Una percepción aquella, magníficamente recogida en "Carta poco corta
para un largo", del libro "Los amigos míos se viven muriendo, (y otros
relatos)" del colombiano Luís Miguel Riva. Allí, Eusebio y José, dos cineastas,
en correspondencia dirigida al gerente
del Centro Financiero Nacional, cuentan lo siguiente: "Le hablamos del proyecto
y nos preguntó si la película tenía torturados políticos. Con toda sinceridad
le dije que no. Permaneció en silencio un momento y dijo que no importaba, que
de todas maneras la realidad de los jóvenes sicarios en las ciudades
colombianas era un tema de mucho impacto. Hablando lentamente en español le
aclaré que en nuestra historia no había sicarios. "¿Entonces de qué trata?"

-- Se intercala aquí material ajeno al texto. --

Inductive regex : Type :=
| Empty
| Lit (c : ascii)
| Seq (r1 r2 : regex)
| Alt (r1 r2 : regex)
| Opt (r : regex)
| Bol
| Eol.

Fixpoint lit (s : string) : regex :=
  match s with
  | EmptyString => Empty
  | String c s' => Seq (Lit c) (lit s')
  end.

(** [$] without [re.M]: the end, or just before a final newline. *)
Definition at_dollar (s : string) : bool :=
  match s with
  | EmptyString => true
  | String c EmptyString => Nat.eqb (Str.code c) 10
  | _ => false
  end.

(** [matches r at_start s k]: [r] matches a prefix of [s] (case
    insensitively) and [k] accepts what follows.  [at_start] tells
    whether [s] is the whole subject. *)
Fixpoint matches (r : regex) (at_start : bool) (s : string)
    (k : bool -> string -> bool) : bool :=
  match r with
  | Empty => k at_start s
  | Lit c =>
      match s with
      | String d s' =>
          Ascii.eqb (Str.to_lower c) (Str.to_lower d) && k false s'
      | EmptyString => false
      end
  | Seq r1 r2 => matches r1 at_start s (fun b s' => matches r2 b s' k)
  | Alt r1 r2 => matches r1 at_start s k || matches r2 at_start s k
  | Opt r1 => matches r1 at_start s k || k at_start s
  | Bol => at_start && k at_start s
  | Eol => at_dollar s && k at_start s
  end.

Fixpoint search_from (r : regex) (at_start : bool) (s : string) : bool :=
  matches r at_start s (fun _ _ => true) ||
  match s with
  | EmptyString => false
  | String _ s' => search_from r false s'
  end.

(** [bool(re.compile(r, re.I).search(s))]. *)
Definition search (r : regex) (s : string) : bool := search_from r true s.

(** *** The numeric patterns

    In the three numeric patterns every repetition is of a character
    class and what follows a repetition never starts with a character of
    that class, so the greedy choice is the only one that can succeed
    and the patterns are read deterministically. *)

Fixpoint span_digits (s : string) : string * string :=
  match s with
  | String c s' =>
      if Str.is_digit c then
        let '(d, r) := span_digits s' in (String c d, r)
      else (EmptyString, s)
  | EmptyString => (EmptyString, EmptyString)
  end.

(** [\d+(?:\.\d+)?] at the start of [s]: the token and the rest. *)
Definition unsigned_number (s : string) : option (string * string) :=
  let '(d, r) := span_digits s in
  if Str.nonempty d then
    match r with
    | String c r' =>
        let '(f, r'') := span_digits r' in
        if Ascii.eqb c "." && Str.nonempty f
        then Some (String.append d (String c f), r'')
        else Some (d, r)
    | EmptyString => Some (d, r)
    end
  else None.

(** [-?\d+(?:\.\d+)?] at the start of [s]. *)
Definition signed_number (s : string) : option (string * string) :=
  match s with
  | String c s' =>
      if Ascii.eqb c "-" then
        match unsigned_number s' with
        | Some (t, r) => Some (String c t, r)
        | None => None
        end
      else unsigned_number s
  | EmptyString => None
  end.

(** [\d+(?:\.\d+)?%?] at the start of [s]: the token. *)
Definition percent_number (s : string) : option string :=
  match unsigned_number s with
  | Some (t, String c _) =>
      if Ascii.eqb c "%" then Some (String.append t (String c EmptyString))
      else Some t
  | Some (t, EmptyString) => Some t
  | None => None
  end.

(** [re.search(r"(\d+(?:\.\d+)?%?)", s)]: [group(1)] of the leftmost match. *)
Fixpoint search_percent_number (s : string) : option string :=
  match percent_number s with
  | Some t => Some t
  | None =>
      match s with
      | EmptyString => None
      | String _ s' => search_percent_number s'
      end
  end.

(** [re.search(r"(-?\d+(?:\.\d+)?)", s)]: [group(1)] of the leftmost match. *)
Fixpoint search_signed_number (s : string) : option string :=
  match signed_number s with
  | Some (t, _) => Some t
  | None =>
      match s with
      | EmptyString => None
      | String _ s' => search_signed_number s'
      end
  end.

(** [re.match(r"^(-?\d+(?:\.\d+)?)\s*%?$", s)]: [group(1)]. *)
Definition match_number_percent (s : string) : option string :=
  match signed_number s with
  | Some (t, r) =>
      let r1 := Str.lstrip r in
      let r2 :=
        match r1 with
        | String c r' => if Ascii.eqb c "%" then r' else r1
        | EmptyString => r1
        end in
      if at_dollar r2 then Some t else None
  | None => None
  end.

End Re.


(** ** The document tree (the part of BeautifulSoup the source uses) *)

Module Bs4.

#[warning="-register-all"]
Inductive node : Type :=
| NavigableString (s : string)
| Tag (name : string) (contents : list node).

(** A node of a document is named by the child indices leading to it
    from the root; the root itself is the [BeautifulSoup] object. *)
Definition path : Type := list nat.

Definition BeautifulSoup (contents : list node) : node :=
  Tag "[document]" contents.

Definition contents_of (n : node) : list node :=
  match n with
  | Tag _ cs => cs
  | NavigableString _ => []
  end.

Definition name_of (n : node) : option string :=
  match n with
  | Tag nm _ => Some nm
  | NavigableString _ => None
  end.

Definition is_tag (n : node) : bool :=
  match n with Tag _ _ => true | NavigableString _ => false end.

Fixpoint at_path (root : node) (p : path) : option node :=
  match p with
  | [] => Some root
  | i :: p' =>
      match nth_error (contents_of root) i with
      | Some c => at_path c p'
      | None => None
      end
  end.

(** [tag.parent]: [None] for the [BeautifulSoup] object only. *)
Definition parent (p : path) : option path :=
  match p with
  | [] => None
  | _ => Some (removelast p)
  end.

(** The strings below a node, in document order. *)
Fixpoint all_strings (n : node) : list string :=
  match n with
  | NavigableString s => [s]
  | Tag _ cs => flat_map all_strings cs
  end.

(** [tag.get_text(separator, strip=...)]: with [strip] every string is
    stripped and the empty ones are dropped before joining. *)
Definition get_text (n : node) (separator : string) (strip : bool) : string :=
  Str.join separator
    (if strip
     then List.filter Str.nonempty (List.map Str.strip (all_strings n))
     else all_strings n).

(** Descendants in document order (depth first), with their paths. *)
Fixpoint descendants (p : path) (n : node) : list (path * node) :=
  match n with
  | NavigableString _ => []
  | Tag _ cs =>
      (fix go (i : nat) (l : list node) : list (path * node) :=
         match l with
         | [] => []
         | c :: l' =>
             (p ++ [i], c) :: descendants (p ++ [i]) c ++ go (S i) l'
         end) 0%nat cs
  end.

Fixpoint first_such {A : Type} (f : A -> bool) (l : list A) : option A :=
  match l with
  | [] => None
  | x :: l' => if f x then Some x else first_such f l'
  end.

(** [soup.find(pred)]: the first tag below the root that [pred] accepts. *)
Definition find (root : node) (pred : node -> bool) : option path :=
  match first_such (fun pn => is_tag (snd pn) && pred (snd pn))
          (descendants [] root) with
  | Some (p, _) => Some p
  | None => None
  end.

Fixpoint first_tag_from (j : nat) (l : list node) : option nat :=
  match l with
  | [] => None
  | Tag _ _ :: _ => Some j
  | NavigableString _ :: l' => first_tag_from (S j) l'
  end.

(** [tag.find_next_sibling()]: the next sibling that is a tag. *)
Definition find_next_sibling (root : node) (p : path) : option path :=
  match parent p with
  | None => None
  | Some pp =>
      match at_path root pp with
      | Some par =>
          let i := List.last p 0%nat in
          match first_tag_from (S i) (skipn (S i) (contents_of par)) with
          | Some j => Some (pp ++ [j])
          | None => None
          end
      | None => None
      end
  end.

preguntó con menos entusiasmo y yo le dije que era una historia sobre la
infancia, las aventuras de tres niños de un barrio popular. " ¿Y cómo van a
tratar el tema del hambre?, volvió a preguntar, ahora sin tanta amabilidad y yo
le volví a hablar en un lento español diciéndole que en la película no había
hambre. "Entonces no es una película latinoamericana". "Sí lo es", dije en
lento español. "No lo es", dijo el noruego, sin ninguna amabilidad ni
entusiasmo, "es una película europea y de esas hacemos muchas aquí todos los
años."
Una muestra de la visión externa sobre la Venezuela actual, nos la
dio en días pasados la premiada serie de televisión Homeland de la que el
propio Barack Obama se ha declarado fanático, tal vez movido por la realidad de
su trama, la que muy bien pudiera explotarle en sus propias narices sin darse
cuenta. En ella, un oficial de la marina norteamericana, prisionero durante varios
años en Irak, regresa a su país como héroe de guerra, sin que nadie sospeche,
salvo una agente de la CIA, la coprotagonista, a quien algo no le cuadra en esa
repentina reaparición. Brody, el pelirrojo marine convertido al Islam durante
su cautiverio, deviene en el desenvolvimiento de la serie en un agente de
Al-Qaeda, organización que por medio de
una célula activa en los EEUU ejecuta un atentado contra la CIA, como resultado
del cual ésta queda diezmada, al ser asesinada la mayor parte de su tren
ejecutivo y más de doscientas personas en total. Así termina la segunda
temporada.
En la tercera, que se acaba de estrenar, Brody el terrorista más
buscado, ha salido huyendo de su país, aunque la agente de la CIA Carrie,
sobreviviente al atentado, lo cree inocente. Pero su destino, como cualquiera
esperaría, no es un lugar del Medio Oriente, sino uno mucho más próximo, las costas de Catia la Mar, Venezuela, donde los caraqueños
acostumbraban disfrutar los fines de semana entre playa y pescado frito.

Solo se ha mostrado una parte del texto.